→ Exercise prompt
When you reach the line with "- a Python [str]" in the listing below, transcribe it and each line after it up to and including the line with "From Stdlib Require Import String Ascii.", exactly and with nothing else.

→ Source data
(** * bob.extension: requirement parsing, flag assembly and two-phase build

    A shallow embedding of [bob/extension/__init__.py] and
    [bob/extension/utils.py], and the properties of the dependency
    resolution and flag assembly pipeline proved on it.

    Conventions of the embedding:
    - a Python [str] is a [string] whose characters are read as code
      points, the code points being those below 256; white space is what
      [str.isspace] and the class of white space of [re] accept among
      them, and [str.lower] is the one of these code points;
    - a Python list is a [list]; the [set] of [uniq] and of
      [check_packages] is a [gset]; the [dict] of [normalize_requirements],
      iterated in insertion order, is an association list;
    - a function that may raise returns a [result];
    - the list objects a caller hands to [Extension.__init__], and the
      target objects of [build_ext.run], live in a store and are referred
      to by their identity, because the code updates them in place;
    - what the code reads from its surroundings (the process environment,
      the filesystem, the platform, pkg-config, the Boost adapter, external
      processes) is a parameter of the functions that read it. *)

From Stdlib Require Import String Ascii.
From stdpp Require Import gmap strings list sorting.

Open Scope string_scope.
Open Scope list_scope.
Open Scope stdpp_scope.
Open Scope nat_scope.

(** ** Python runtime: exceptions and a few [str] methods *)

Module Py.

→ Finished exercise
    - a Python [str] is a [string] whose characters are read as code
      points, the code points being those below 256; white space is what
      [str.isspace] and the class of white space of [re] accept among
      them, and [str.lower] is the one of these code points;
    - a Python list is a [list]; the [set] of [uniq] and of
      [check_packages] is a [gset]; the [dict] of [normalize_requirements],
      iterated in insertion order, is an association list;
    - a function that may raise returns a [result];
    - the list objects a caller hands to [Extension.__init__], and the
      target objects of [build_ext.run], live in a store and are referred
      to by their identity, because the code updates them in place;
    - what the code reads from its surroundings (the process environment,
      the filesystem, the platform, pkg-config, the Boost adapter, external
      processes) is a parameter of the functions that read it. *)

From Stdlib Require Import String Ascii.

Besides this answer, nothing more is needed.